Now let's tackle the dead moose that lurks in the middle of this post. Berber Blues will be, for many Western-trained ears, a difficult listen. But there are many good reasons to write about Cherifa Kersit and Berber music. The first is quite simply that this is foreign but compelling music and in today's monoculture of modernity we must keep alive threatened cultures. Another reason is that this music is a powerful illustration of what I called in a 2009 article the lost art of listening. At that time I wrote "just as television sets can be retuned, so can the human ear and its linkages to the brain be retuned. This retuning process can take many forms, such as tuning out our inbuilt preferences for conventional tonality and melody". The prejudiced ear can be retuned and music such as Berber Blues is an invaluable tool in this retuning process.

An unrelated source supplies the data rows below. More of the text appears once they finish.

(** The text of a value inside an object. *)
Definition format_inside (seen : list jsval) (v : jsval) (recurseTimes : option Z) (array : bool)
    : option jstr :=
  if existsb (strict_eq v) seen then Some (stylize c (u "[Circular]") "special")
  else
    str ← rec seen v (option_map (λ n, n - 1)%Z recurseTimes);
    Some (if bool_decide (line_feed ∈ str) then
            if array then drop 2 (indent (u "  ") str)
            else line_feed :: indent (u "   ") str
          else str).

(** [visible]: the key is in the table [visibleKeys]. *)
Definition formatProperty (seen : list jsval) (l : nat) (recurseTimes : option Z)
    (visible : jstr → bool) (key : jstr) (array : bool) : option jstr :=
  let v := default (prop (Ref l) key) (h !! l ≫= λ o, own_get o key) in
  str ← format_inside seen v recurseTimes array;
  Some
    (if visible key then
       if array && all_digits key then str
       else if is_name (concat (json_tokens key))
       then stylize c (concat (json_tokens key)) "name" ++ u ": " ++ str
       else stylize c (quoted_name key) "string" ++ u ": " ++ str
     else u "[" ++ key ++ u "]" ++ u ": " ++ str).

Definition formatArray (seen : list jsval) (l : nat) (recurseTimes : option Z)
    (visible : jstr → bool) (ks : list jstr) : option (list jstr) :=
  elems ← mapM (λ key, formatProperty seen l recurseTimes visible key true)
            (map index_key (seq 0 (length (elems_of h (Ref l)))));
  others ← mapM (λ key, formatProperty seen l recurseTimes visible key true)
             (filter (λ key, negb (all_digits key)) ks);
  Some (elems ++ others).

(** Objects without properties that are not printed with braces. *)
Definition format_bare (l : nat) : option jstr :=
  let value := Ref l in
  if is_function h value then Some (stylize c (function_text value) "special")
  else if isRegExp h value then Some (stylize c (regexp_text t l) "regexp")
  else if isDate h value then Some (stylize c (date_text t l) "date")
  else if isError t h value then Some (formatError value)
  else None.

(** What stands after the opening brace; the later assignments win. *)
Definition base_of (l : nat) : jstr :=
  let value := Ref l in
  if isError t h value then u " " ++ formatError value
  else if isDate h value then u " " ++ utc_text t l
  else if isRegExp h value then u " " ++ regexp_text t l
  else if is_function h value then u " " ++ function_text value
  else [].

(** An own [__proto__] is lost in the table of visible keys, an object literal. *)
Definition visible_key (l : nat) (key : jstr) : bool :=
  bool_decide (key ∈ keys h l) && negb (bool_decide (key = proto_key)).

Definition format_object (seen : list jsval) (l : nat) (recurseTimes : option Z) : option jstr :=
  let value := Ref l in
  let ks := if showHidden c then own_names t h l else keys h l in
  let array := is_array h value in
  let braces := if array then (u "[", u "]") else (u "{", u "}") in
  if isError t h value
     && (bool_decide (u "message" ∈ ks) || bool_decide (u "description" ∈ ks))
  then Some (formatError value)
  else
    match (if bool_decide (ks = []) then format_bare l else None) with
    | Some s => Some s
    | None =>
        if bool_decide (ks = []) && (negb array || (length (elems_of h value) =? 0))
        then Some (braces.1 ++ base_of l ++ braces.2)
        else if (if recurseTimes is Some n then n <? 0 else false)%Z then
          Some (if isRegExp h value then stylize c (regexp_text t l) "regexp"
                else stylize c (u "[Object]") "special")
        else
          output ←
            (if array then formatArray (seen ++ [value]) l recurseTimes (visible_key l) ks
             else mapM (λ key, formatProperty (seen ++ [value]) l recurseTimes (visible_key l)
                                 key array) ks);
          Some (reduceToSingleString output (base_of l) braces)
    end.
End inspect.

Section format_value.
Variables (e : engine) (t : host) (c : settings) (h : heap).

Fixpoint formatValue (fuel : nat) (seen : list jsval) (value : jsval) (recurseTimes : option Z)
    : option jstr :=
  match fuel with
  | 0 => None
  | S fuel =>
      if has_hook e t c h value then
        match run_hook t value recurseTimes seen with
        | Str s => Some s
        | ret => formatValue fuel seen ret recurseTimes
        end
      else
        match formatPrimitive e c value with
        | Some s => Some s
        | None =>
            match value with
            | Ref l => format_object e t c h (formatValue fuel) seen l recurseTimes
            | _ => None
            end
        end
  end.
End format_value.

(** ** [inspect] and [format] *)

(** An option that is undefined has a default; a depth of null is no limit. *)
Record inspect_options := {
  io_showHidden : option bool; io_depth : option (option Z); io_colors : option bool;
  io_customInspect : option bool }.
Definition default_options : inspect_options :=
  {| io_showHidden := None; io_depth := None; io_colors := None; io_customInspect := None |}.
Lemma finds_path_inv pattern g strs k :
  string_prefix pattern = (strs, []) →
  finds pattern g k ↔
    stat_path fs self (join (u "/") strs) = true ∧ k = simple_key self (join (u "/") strs).
Proof.
  intros Hp. split.
  - inversion 1 as [? ? ? Hs Hst| ? ? ? ? ? ? ? Hl|? ? ? ? ? ? ? ? Hl|? ? ? ? ? ? Hl|? ? ? ? ? ? ? ? Hl]; subst;
      try (destruct Hl as [Hl _]; by rewrite Hp in Hl).
    rewrite Hp in Hs. by simplify_eq.
  - intros [Hs ->]. by eapply finds_path.
Qed.

(** The case of a pattern whose first element that is not a string is known. *)
Ltac finds_cases Hl :=
  inversion 1 as [? ? ? Hs Hst| ? ? ? ? ? ? ? Hl'|? ? ? ? ? ? ? ? Hl'|? ? ? ? ? ? Hl'|? ? ? ? ? ? ? ? Hl'];
    subst;
    [destruct Hl as [Hl _]; by rewrite Hs in Hl
    |destruct (lists_det _ _ _ _ _ _ _ _ _ _ Hl Hl') as (?&?&?&?); simplify_eq ..].

Lemma finds_readdir_inv pattern g prefix r remain es k :
  lists pattern g prefix (Rx r) remain es →
  finds pattern g k ↔
    if last_part remain then ∃ e, picks prefix r es e ∧ k = entry_key self prefix e
    else ∃ e, picks prefix r es e ∧ finds (prefix_parts prefix ++ Str e :: remain) g k.
Proof.
  intros Hl. split.
  - finds_cases Hl; match goal with H : last_part _ = _ |- _ => rewrite H end; eauto.
  - destruct (last_part remain) eqn:Hlast.
    + intros (e&He&->). by eapply finds_last.
    + intros (e&He&Hk). by eapply finds_entry.
Qed.

Lemma finds_globstar_inv pattern g prefix remain es k :
  lists pattern g prefix GLOBSTAR remain es →
  finds pattern g k ↔
    finds (prefix_parts prefix ++ remain) false k ∨
    is_link fs self (makeAbs self (default (u ".") prefix)) && g = false ∧
    ∃ e, e ∈ es ∧ bool_decide (head e = Some 46%N) && negb (g_dot self) = false ∧
      (finds (prefix_parts prefix ++ Str e :: remain) true k ∨
       finds (prefix_parts prefix ++ Str e :: GLOBSTAR :: remain) true k).
Proof.
  intros Hl. split.
  - finds_cases Hl; [by left|]. right. split; [done|]. exists e. split_and!; [done..|].
    destruct more; [by right|by left].
  - intros [Hk|(Hlink&e&He&Hd&[Hk|Hk])].
    + by eapply finds_nothing.
    + by eapply (finds_below _ _ _ _ _ _ false).
    + by eapply (finds_below _ _ _ _ _ _ true).
Qed.

(** A pattern whose directory cannot be visited finds nothing. *)
Lemma finds_nothing_inv pattern g p remain k :
  (string_prefix pattern).2 = p :: remain →
  (∀ prefix p remain es, ¬ lists pattern g prefix p remain es) → ¬ finds pattern g k.
Proof.
  intros Hp Hno. inversion 1 as [? ? ? Hs Hst| | | |]; subst; [by rewrite Hs in Hp|by eapply Hno..].
Qed.

Lemma processSimple_adds strs pattern g index m m' :
  string_prefix pattern = (strs, []) → index < length m →
  _processSimple self (Files0 := direct) (join (u "/") strs) index (tt, m) = Done (tt, m') →
  adds index (finds pattern g) m m'.
Proof.
  intros Hp Hi. unfold _processSimple. cbn [fst snd f_stat direct_files].
  destruct (stat_path fs self (join (u "/") strs)) eqn:Hst; cbn [negb]; intros [= <-].
  - eapply adds_mono; [|eapply adds_trans; [apply open_adds|apply add_open_adds, open_is_open, Hi]].
    intros k. rewrite (finds_path_inv _ _ _ _ Hp), Hst. naive_solver.
  - eapply adds_mono; [|apply open_adds]. intros k. rewrite (finds_path_inv _ _ _ _ Hp), Hst. naive_solver.
Qed.

Section step.
Variable process : list elem → nat → bool → unit * matches → outcome (unit * matches).
Hypothesis IH : ∀ pattern index g m m', index < length m →
  process pattern index g (tt, m) = Done (tt, m') → adds index (finds pattern g) m m'.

In that 2009 post I also talked about "ear candling music" and that is precisely what Berber Blues is. If you liked my recent post about István Kertész's recordings of the Dvořák symphonies you can thank Cherifa Kersit. Because after spending some time appreciating her tamawayt style, I heard Dvořák's music with a freshness and clarity that was quite revelatory. So at just £4.14 for the MP3 download why not give Berber Blues a try? I guarantee Dvořák will never sound the same again.

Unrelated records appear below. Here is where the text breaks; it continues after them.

(* ===== verification/AsyncGlob.v ===== *)
(** * The asynchronous glob walker of the bundle ([glob.js] in [wordcut.js])

    [Glob] walks like [GlobSync], but asks the file system without waiting: an
    answer runs the code that waits for it, in any order of answers.  A
    function that takes a callback is a [task]; what it calls is put in its
    place, in order, in front of the other tasks ([todo], the stack of calls),
    so that the code between two callbacks of the file system is one task at a
    time and users of the object may [pause], [resume] or [abort] it between
    any two.  A callback is the data its function closes over.  Calls under
    way are [pending]; those [inflight] puts off are [ticks].  The object has
    a callback, so that an [error] event has a listener; the events are kept,
    newest first.  Files are read through [fsys], the argument of [Glob]. *)

From S2P Require Import Prelude JsString PathPosix BraceExpansion Minimatch Glob Inflight.

(** ** Callbacks and tasks *)

(** What follows the listing of a directory: [_processReaddir2] or
    [_processGlobStar2]; [remain] is what follows the first element that is
    not a string. *)
Inductive rdcont :=
| ThenReaddir (prefix : option jstr) (abs : jstr) (r : regexp) (remain : list elem)
    (index : nat) (inGlobStar : bool)
| ThenGlobStar (prefix : option jstr) (abs : jstr) (remain : list elem)
    (index : nat) (inGlobStar : bool).

(** A callback of [_readdir]: one of these, or the [RES] of a listing. *)
Inductive rdcb := Then (k : rdcont) | Res (abs : jstr) (inGlobStar : bool).

(** The callbacks in the table of requests: of a listing, [lstatcb_] of
    [_readdirInGlobStar] and [lstatcb_] of [_stat]. *)
Inductive waiter :=
| WReaddir (cb : rdcb)
| WLstat (abs : jstr) (cb : rdcb)
| WStat (f abs : jstr) (index : nat).

(** The arguments of a [RES]: entries, if any, or a stat, if there is one. *)
Inductive answer := AEntries (entries : option (list jstr)) | AStat (st : option fstat).

Inductive task :=
| TLoop (sets : list (list elem)) (index : nat)
| TProcess (pattern : list elem) (index : nat) (inGlobStar : bool)
| TDone
| TReaddir (abs : jstr) (inGlobStar : bool) (cb : rdcb)
| TLstat (abs : jstr) (cb : rdcb) (lstat : option fstat)
| TEntries (k : rdcont) (entries : option (list jstr))
| TGlobStarRest (prefix : option jstr) (abs : jstr) (remain : list elem) (index : nat)
    (inGlobStar : bool) (entries : list jstr)
| TStatted (f abs : jstr) (index : nat) (lstat : option fstat)
| TSimple (path : jstr) (index : nat) (exists_ : bool)
| TEmitMatch (index : nat) (e : jstr)
| TRes (key : jstr) (args : answer)
| TResEnd (key : jstr) (args : answer)
| TFinish
| TRealpathSet (index : nat)
| TNext
| TResume
| TAgain (pattern : list elem) (index : nat) (inGlobStar : bool).

(** Calls of [fs] under way. *)
Inductive op :=
| OpReaddir (abs : jstr) (inGlobStar : bool)
| OpLstat (key abs : jstr)
| OpStat (f abs : jstr) (index : nat) (lstat : fstat)
| OpRealpath (index : nat) (p : jstr).

Inductive event :=
| EMatch (e : jstr) | EStat (e : jstr) (st : fstat) | EError (code : option jstr)
| EEnd (found : list jstr) | EAbort | EPause | EResume.

(** The keys of [inflight]. *)
Definition lstat_key (abs : jstr) : jstr := u "lstat" ++ 0%N :: abs.
Definition stat_key (abs : jstr) : jstr := u "stat" ++ 0%N :: abs.
Definition readdir_key (abs : jstr) (inGlobStar : bool) : jstr :=
  u "readdir" ++ 0%N :: abs ++ 0%N :: (if inGlobStar then u "true" else u "false").

(** ** The object *)

Record glob := {
  processing : Z; cs : caches; reqs : gmap jstr (request waiter);
  found_sets : matches; emitQueue : list (nat * jstr);
  processQueue : list (list elem * nat * bool);
  paused : bool; aborted : bool; didRealpath : bool;
  rp_left : Z; rp_counts : list nat;
  events : list event;
  todo : list task; pending : list op; ticks : list (jstr * answer) }.

Definition set_processing (n : Z) (s : glob) : glob :=
  {| processing := n; cs := cs s; reqs := reqs s; found_sets := found_sets s;
     emitQueue := emitQueue s; processQueue := processQueue s; paused := paused s;
     aborted := aborted s; didRealpath := didRealpath s; rp_left := rp_left s;
     rp_counts := rp_counts s; events := events s; todo := todo s; pending := pending s;
     ticks := ticks s |}.
Definition set_cs (c : caches) (s : glob) : glob :=
  {| processing := processing s; cs := c; reqs := reqs s; found_sets := found_sets s;
     emitQueue := emitQueue s; processQueue := processQueue s; paused := paused s;
     aborted := aborted s; didRealpath := didRealpath s; rp_left := rp_left s;
     rp_counts := rp_counts s; events := events s; todo := todo s; pending := pending s;
     ticks := ticks s |}.
Definition set_reqs (r : gmap jstr (request waiter)) (s : glob) : glob :=
  {| processing := processing s; cs := cs s; reqs := r; found_sets := found_sets s;
     emitQueue := emitQueue s; processQueue := processQueue s; paused := paused s;
     aborted := aborted s; didRealpath := didRealpath s; rp_left := rp_left s;
     rp_counts := rp_counts s; events := events s; todo := todo s; pending := pending s;
     ticks := ticks s |}.
Definition set_found (m : matches) (s : glob) : glob :=
  {| processing := processing s; cs := cs s; reqs := reqs s; found_sets := m;
     emitQueue := emitQueue s; processQueue := processQueue s; paused := paused s;
     aborted := aborted s; didRealpath := didRealpath s; rp_left := rp_left s;
     rp_counts := rp_counts s; events := events s; todo := todo s; pending := pending s;
     ticks := ticks s |}.
Definition set_queues (eq : list (nat * jstr)) (pq : list (list elem * nat * bool)) (s : glob)
    : glob :=
  {| processing := processing s; cs := cs s; reqs := reqs s; found_sets := found_sets s;
     emitQueue := eq; processQueue := pq; paused := paused s;
     aborted := aborted s; didRealpath := didRealpath s; rp_left := rp_left s;
     rp_counts := rp_counts s; events := events s; todo := todo s; pending := pending s;
     ticks := ticks s |}.
Definition set_flags (p a : bool) (s : glob) : glob :=
  {| processing := processing s; cs := cs s; reqs := reqs s; found_sets := found_sets s;
     emitQueue := emitQueue s; processQueue := processQueue s; paused := p;
     aborted := a; didRealpath := didRealpath s; rp_left := rp_left s;
     rp_counts := rp_counts s; events := events s; todo := todo s; pending := pending s;
     ticks := ticks s |}.
Definition set_realpath (left : Z) (counts : list nat) (s : glob) : glob :=
  {| processing := processing s; cs := cs s; reqs := reqs s; found_sets := found_sets s;
     emitQueue := emitQueue s; processQueue := processQueue s; paused := paused s;
     aborted := aborted s; didRealpath := true; rp_left := left;
     rp_counts := counts; events := events s; todo := todo s; pending := pending s;
     ticks := ticks s |}.
Definition emit (e : event) (s : glob) : glob :=
  {| processing := processing s; cs := cs s; reqs := reqs s; found_sets := found_sets s;
     emitQueue := emitQueue s; processQueue := processQueue s; paused := paused s;
     aborted := aborted s; didRealpath := didRealpath s; rp_left := rp_left s;
     rp_counts := rp_counts s; events := e :: events s; todo := todo s; pending := pending s;
     ticks := ticks s |}.
Definition set_todo (l : list task) (s : glob) : glob :=
  {| processing := processing s; cs := cs s; reqs := reqs s; found_sets := found_sets s;
     emitQueue := emitQueue s; processQueue := processQueue s; paused := paused s;
     aborted := aborted s; didRealpath := didRealpath s; rp_left := rp_left s;
     rp_counts := rp_counts s; events := events s; todo := l; pending := pending s;
     ticks := ticks s |}.
Definition set_pending (l : list op) (s : glob) : glob :=
  {| processing := processing s; cs := cs s; reqs := reqs s; found_sets := found_sets s;
     emitQueue := emitQueue s; processQueue := processQueue s; paused := paused s;
     aborted := aborted s; didRealpath := didRealpath s; rp_left := rp_left s;
     rp_counts := rp_counts s; events := events s; todo := todo s; pending := l;
     ticks := ticks s |}.
Definition set_ticks (l : list (jstr * answer)) (s : glob) : glob :=
  {| processing := processing s; cs := cs s; reqs := reqs s; found_sets := found_sets s;
     emitQueue := emitQueue s; processQueue := processQueue s; paused := paused s;
     aborted := aborted s; didRealpath := didRealpath s; rp_left := rp_left s;
     rp_counts := rp_counts s; events := events s; todo := todo s; pending := pending s;
     ticks := l |}.

(** A call of [fs]. *)
Definition ask (o : op) (s : glob) : glob := set_pending (pending s ++ [o]) s.

Section glob.
Variable rt : runtime.
Variable fs : fsys.
Variable self : glob_settings.

(** The tasks that stand for the calls made, and the new state; [None] is an
    exception. *)
Abbreviation result := (option (list task * glob)).

(** [cb(null, entries)]. *)
Definition call_rd (cb : rdcb) (entries : option (list jstr)) : task :=
  match cb with
  | Then k => TEntries k entries
  | Res abs g => TRes (readdir_key abs g) (AEntries entries)
  end.

(** A callback of the table, called. *)
Definition call_waiter (w : waiter) (args : answer) : option task :=
  match w, args with
  | WReaddir cb, AEntries entries => Some (call_rd cb entries)
  | WLstat abs cb, AStat st => Some (TLstat abs cb st)
  | WStat f abs index, AStat st => Some (TStatted f abs index st)
  | _, _ => None
  end.

(** [cb = inflight(key, cb)], and [k] if it is the [RES]. *)
Definition with_inflight (key : jstr) (w : waiter) (s : glob) (k : glob → result) : result :=
  let '(first, r) := inflight key w (reqs s) in
  if first then k (set_reqs r s) else Some ([], set_reqs r s).

(** *** Matches *)

Definition _emitMatch (index : nat) (e : jstr) (s : glob) : result :=
  if aborted s then Some ([], s)
  else
    match found_sets s !! index with
    | Some (Some l) =>
        if bool_decide (e ∈ l) then Some ([], s)
        else if isIgnored rt self e then Some ([], s)
        else if paused s then
          Some ([], set_queues (emitQueue s ++ [(index, e)]) (processQueue s) s)
        else
          let abs := makeAbs self e in
          if g_nodir self && match cache (cs s) !! abs with
                             | Some CDir | Some (CEntries _) => true | _ => false end
          then Some ([], s)
          else
            let '(e, c) := if g_mark self then _mark self e (cs s) else (e, cs s) in
            let s := set_found (add_match index e (found_sets s)) (set_cs c s) in
            let s := match statCache c !! abs with
                     | Some (Some st) => emit (EStat e st) s | _ => s end in
            Some ([], emit (EMatch e) s)
    | _ => None
    end.

Definition _processSimple2 (path : jstr) (index : nat) (exists_ : bool) (s : glob) : result :=
  let s := set_found (open_matches index (found_sets s)) s in
  if negb exists_ then Some ([TDone], s)
  else Some ([TEmitMatch index (simple_key self path); TDone], s).

(** *** [_stat] *)

Definition _stat2 (f abs : jstr) (index : nat) (stat : option fstat) (s : glob) : result :=
  match stat with
  | None => Some ([TSimple f index false], set_cs (set_statCache (cs s) abs None) s)
  | Some st =>
      let needDir := ends_with_slash f in
      let c := set_statCache (cs s) abs (Some st) in
      if ends_with_slash abs && negb (isDirectory st)
      then Some ([TSimple f index false], set_cs c s)
      else
        let k := if isDirectory st then CDir else CFile in
        let c := set_cache c abs
                   (match cache c !! abs with None | Some CFalse => k | Some old => old end) in
        Some ([TSimple f index (negb (needDir && negb (isDirectory st)))], set_cs c s)
  end.

(** [lstatcb_] of [_stat]. *)
Definition lstatcb_stat (f abs : jstr) (index : nat) (lstat : option fstat) (s : glob) : result :=
  match lstat with
  | Some st => if isSymbolicLink st then Some ([], ask (OpStat f abs index st) s)
               else _stat2 f abs index lstat s
  | None => _stat2 f abs index lstat s
  end.

Definition async_stat (f : jstr) (index : nat) (s : glob) : result :=
  let abs := makeAbs self f in
  let needDir := ends_with_slash f in
  let answer (b : bool) := Some ([TSimple f index b], s) in
  let look (_ : unit) :=
    match statCache (cs s) !! abs with
    | Some None => answer false
    | Some (Some st) => answer (negb (needDir && negb (isDirectory st)))
    | None => with_inflight (stat_key abs) (WStat f abs index) s
                (λ s, Some ([], ask (OpLstat (stat_key abs) abs) s))
    end in
  if too_long self f then answer false
  else if g_stat self then look tt
  else match cache (cs s) !! abs with
       | Some (CEntries _) | Some CDir => answer true
       | Some CFile => answer (negb needDir)
       | Some CTrue => if needDir then look tt else answer true
       | Some CFalse => if needDir then look tt else answer false
       | None => look tt
       end.

(** *** [_readdir] *)

(** What is left of [_readdirInGlobStar] when its [lstat] is answered. *)
Definition lstatcb_readdir (abs : jstr) (cb : rdcb) (lstat : option fstat) (s : glob) : result :=
  match lstat with
  | None => Some ([call_rd cb None], s)
  | Some st =>
      let isSym := isSymbolicLink st in
      let c := set_symlink (cs s) abs isSym in
      if negb isSym && negb (isDirectory st)
      then Some ([call_rd cb None], set_cs (set_cache c abs CFile) s)
      else Some ([TReaddir abs false cb], set_cs c s)
  end.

* Cherifa Kersit did not attend school and, as explained above, this still happens today to many girls in rural Morocco. Education For All is an NGO that provides the opportunity of a college education for girls from rural Moroccan communities. Three boarding houses making secondary education available for around 100 girls have been built by them in the High Atlas region around Marrakech. More on Education for All's invaluable work and how you can help here.

* In a wonderful example of inclusivity Berber Blues is on Long Distance, the label that also released Daan Vandewalle's recording of Alvin Curran's Inner Cities. Back in 2007 I webcast this contemporary epic for solo piano, all 4 hours 24 minutes of it.

* And in another wonderful example of inclusivity Montserrat Figueras and Jordi Savall perform a Berber lullaby on their exquisite album Ninna Nanna.

* My earlier post I am in an even larger prison touches on the contradictions of contemporary Morocco as experienced in Essaouira. This city is home to many Tashelhiyt speaking Chleuh Berbers whose region stretches from Essaouira south to beyond Agadir. The conundrum that is Morocco is also illustrated by Tahar Ben Jelloun, considered by many to be Morocco's greatest living author he is viewed by others as being anti-Amazigh.

* As a change from the numerous videos of Gnawa musicians follow this link to a wonderfully authentic example of the oral tradition of the Maghreb as practiced by a Chleuh Berber poet in a souk.

* More Berber music in my Chance from the souk system post and linked podcast.

* My photo below was taken in the Berber village of Tamraght in southern Morocco and by chance captures the gender inequality that still exists across the country. Thanks go to Hassan, Said, Mohamed, Brendan and our other friends who invited us into their homes in Tamraght and to friends in Essaouira, Marrakech and elsewhere. We will be back!

Berber Blues was bought online. Footer photo is (c) On An Overgrown Path 2011. Report broken links, missing images and errors to - overgrownpath at hotmail dot co dot uk Also on Facebook and Twitter. V1.1 amended 16/7 to correct error with date of founding of IRCAM Berber cultural institute.


Pliable said…
Trivia, the dot in the water to the right of the female figure is a surfer. My photo was taken looking south from Tamraght and some of the best surfing in Africa is in this area. In the foreground is Banana Point, one of the best local breaks. The Berber guys from the village are simply awesome surfers, I only ventured out in a sea kayak and found the power of the waves quite frightening.
Pliable said…
Can anyone explain why my site logs show a number of return visits from the BBC to this article? What is ironic is that this must be the only article for many months that does not contain a single mention of the BBC.